▶ _Assignment_
Read through the listing, and wherever a line holds the word "right", return it.

[Opening Records provided section]

(* ===== verification/Actions.v ===== *)
(** * Scenario actions ([applyActions] of [internal/engine/engine.go])

    Actions read and write the call's variables through [Vars], render text
    through [Template] and compute with [GoFloat].  Digest
    verification is [Auth]'s.  Regular expressions, media and shell commands, the clock and the random
    index are fields of an [action_env]. *)

From stdpp Require Import base list gmap strings.
From Stdlib Require Import ZArith Lia Strings.Byte.
From S2P Require Import Prelude GoStrings GoFloat SipMessage Vars Scenario Template EngineText Commands Auth.

Inductive action_error :=
  | ErrRender (e : render_error)
  | ErrNumeric (value : str)
  | ErrDivideByZero
  | ErrArithmetic
  | ErrLookupFile | ErrLookupRead
  | ErrSampleSpec | ErrSampleToken (t : str) | ErrSampleNumber (key value : str) | ErrSampleKey (k : str)
  | ErrSampleMinMax | ErrSampleStep | ErrSampleOrder | ErrSampleTooLarge | ErrSampleEmpty
  | ErrMutationFile | ErrMutationSpec | ErrMutationToken (t : str) | ErrMutationLine | ErrMutationField
  | ErrMutationText | ErrMutation (e : csv_error)
  | ErrJumpTarget
  | ErrURL
  | ErrVerifyAuth (e : auth_error)
  | ErrSetDestHost | ErrSetDestPort | ErrSetDestPortValue (v : str) | ErrSetDestPortRange (p : Z)
  | ErrERegCompile | ErrERegNoMatch | ErrERegMatch
  | ErrStopCall | ErrStopNow | ErrIntCmd (c : str) | ErrExec.

Record actionResult := mkActionResult {
  jumpIndex : Z; hasJump : bool;
  setDestinationHost : str; setDestinationPort : Z; setDestinationProto : str; hasSetDestination : bool
}.

Definition noResult : actionResult := mkActionResult 0 false [] 0 [] false.

(** What the actions need from outside. *)
Record action_env := mkActionEnv {
  ae_tmpl : tmpl_env;
  (* regexp.Compile and then FindStringSubmatch; no submatch is no match *)
  ae_regexp : str -> option (str -> list str);
  (* the media and shell parts of applyExecAction: whether they succeed *)
  ae_exec : Action -> Context -> bool;
  ae_epoch : Z * Z;
  (* sampleIndex: an index below the size, given the optional seed *)
  ae_index : nat -> option Z -> nat;
  ae_traceLogs : bool;
  ae_traceErrors : bool
}.

(** The store of the call, the scopes it shares, and the render context, whose
    override map the actions may change. *)
Record act_state := mkActState { as_vars : varStore; as_scopes : scopedVars; as_ctx : Context }.

Definition setVariables (vs : gmap str str) (c : Context) : Context :=
  mkContext (Service c) (Transport c) (RemoteHost c) (RemoteIP c) (RemotePort c)
    (LocalIP c) (ServerIP c) (LocalIPType c) (LocalPort c)
    (MediaIP c) (MediaIPType c) (MediaPort c) (IceUfrag c) (IcePwd c)
    (CallID c) (CSeq c) (CallNumber c) (MessageIndex c) (PID c) (Users c) (UserID c)
    (BranchBase c) (LastMessage c) (LastHeaders c) (BodyLength c)
    (SIPpVersion c) (ClockTick c) (DynamicID c)
    (ExtraKeywords c) vs (CSVFieldOverrides c) (BasePath c) (InjectionFile c).

Definition setOverrides (ov : csv_overrides) (c : Context) : Context :=
  mkContext (Service c) (Transport c) (RemoteHost c) (RemoteIP c) (RemotePort c)
    (LocalIP c) (ServerIP c) (LocalIPType c) (LocalPort c)
    (MediaIP c) (MediaIPType c) (MediaPort c) (IceUfrag c) (IcePwd c)
    (CallID c) (CSeq c) (CallNumber c) (MessageIndex c) (PID c) (Users c) (UserID c)
    (BranchBase c) (LastMessage c) (LastHeaders c) (BodyLength c)
    (SIPpVersion c) (ClockTick c) (DynamicID c)
    (ExtraKeywords c) (Variables c) ov (BasePath c) (InjectionFile c).

Definition readVar (st : act_state) (name : str) : str := Get (as_vars st) (as_scopes st) name.

Definition writeVar (name value : str) (st : act_state) : act_state :=
  let '(v, sc) := SetVar (as_vars st) (as_scopes st) name value in mkActState v sc (as_ctx st).

(** [renderCtx.Variables = vars.Snapshot()] *)
Definition refresh (st : act_state) : act_state :=
  mkActState (as_vars st) (as_scopes st) (setVariables (Snapshot (as_vars st) (as_scopes st)) (as_ctx st)).

Definition assignActionValue (assignTo : list str) (value : str) (st : act_state) : act_state :=
  foldl (fun st name => writeVar name value st) st assignTo.

Definition firstAssignTarget (assignTo : list str) : str :=
  match assignTo with [] => [] | name :: _ => name end.

(** ** Numbers *)

Definition parseActionFloat (value : str) : result action_error float64 :=
  match ParseFloat (TrimSpace value) with
  | Some x => Ok x
  | None => Err (ErrNumeric value)
  end.

Definition formatActionFloat (value : float64) : str := FormatFloat value.

Definition applyArithmeticAction (t : ActionType) (left right : float64) : result action_error float64 :=
  match t with
  | ActionAdd => Ok (fadd left right)
  | ActionSubtract => Ok (fsub left right)
  | ActionMultiply => Ok (fmul left right)
  | ActionDivide => if feq right fzero then Err ErrDivideByZero else Ok (fdiv left right)
  | _ => Err ErrArithmetic
  end.

Definition parseComparableNumbers (left right : str) : option (float64 * float64) :=
  match ParseFloat (TrimSpace left) with
  | None => None
  | Some l => match ParseFloat (TrimSpace right) with
              | None => None
              | Some r => Some (l, r)
              end
  end.

(** [strings.Compare] *)
Fixpoint Compare (a b : str) : Z :=
  match a, b with
  | [], [] => 0
  | [], _ :: _ => -1
  | _ :: _, [] => 1
  | x :: a', y :: b' => if b2z x <? b2z y then -1 else if b2z y <? b2z x then 1 else Compare a' b'
  end.

Inductive relop := OpEq | OpNe | OpGt | OpLt | OpGe | OpLe.

Definition relop_of (compare : str) : relop :=
  let c := ToLower (TrimSpace compare) in
  if one_of c [""; "equal"; "eq"]%string then OpEq
  else if one_of c ["not_equal"; "ne"]%string then OpNe
  else if one_of c ["greater_than"; "gt"]%string then OpGt
  else if one_of c ["less_than"; "lt"]%string then OpLt
  else if one_of c ["greater_than_equal"; "greater_than_or_equal"; "ge"; "gte"]%string then OpGe
  else if one_of c ["less_than_equal"; "less_than_or_equal"; "le"; "lte"]%string then OpLe
  else OpEq.

(** [compareValues] *)
Definition compareValues (left right compare : str) : bool :=
  match parseComparableNumbers left right with
  | Some (l, r) =>
    match relop_of compare with
    | OpEq => feq l r
    | OpNe => negb (feq l r)
    | OpGt => flt r l
    | OpLt => flt l r
    | OpGe => fle r l
    | OpLe => fle l r
    end
  | None =>
    let order := Compare left right in
    match relop_of compare with
    | OpEq => order =? 0
    | OpNe => negb (order =? 0)
    | OpGt => 0 <? order
    | OpLt => order <? 0
    | OpGe => 0 <=? order
    | OpLe => order <=? 0
    end
  end.

(** ** URL escapes ([net/url]) *)

Definition hex_upper (d : Z) : byte := if d <? 10 then z2b (48 + d) else z2b (55 + d).

Definition url_unreserved (b : byte) : bool :=
  in_range 97 122 b || in_range 65 90 b || in_range 48 57 b
  || beqb b x2d || beqb b x5f || beqb b x2e || beqb b x7e.

Definition QueryEscape (s : str) : str :=
  flat_map (fun b =>
    if beqb b x20 then [x2b]
    else if url_unreserved b then [b]
    else [x25; hex_upper (b2z b / 16); hex_upper (b2z b mod 16)]) s.

Fixpoint QueryUnescape (s : str) : option str :=
  match s with
  | [] => Some []
  | a :: r =>
    if beqb a x25 then
      match r with
      | h :: l :: r' =>
        match hex_digit h, hex_digit l with
        | Some x, Some y => (cons (z2b (x * 16 + y))) <$> QueryUnescape r'
        | _, _ => None
        end
      | _ => None
      end
    else if beqb a x2b then (cons x20) <$> QueryUnescape r
    else (cons a) <$> QueryUnescape r
  end.

(** ** The [sample] action *)

Record sampleSpec := mkSampleSpec { sp_min : Z; sp_max : Z; sp_step : Z; sp_seed : option Z }.

(** The specification while its fields are read. *)
Record sample_scan := mkScan { sc_spec : sampleSpec; sc_hasMin : bool; sc_hasMax : bool }.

[Closing Records provided section]

▶ _Response to this task_
Definition applyArithmeticAction (t : ActionType) (left right : float64) : result action_error float64 :=
  | ActionAdd => Ok (fadd left right)
  | ActionSubtract => Ok (fsub left right)
  | ActionMultiply => Ok (fmul left right)
  | ActionDivide => if feq right fzero then Err ErrDivideByZero else Ok (fdiv left right)
Definition parseComparableNumbers (left right : str) : option (float64 * float64) :=
  | Some l => match ParseFloat (TrimSpace right) with
Definition compareValues (left right compare : str) : bool :=
  match parseComparableNumbers left right with
    let order := Compare left right in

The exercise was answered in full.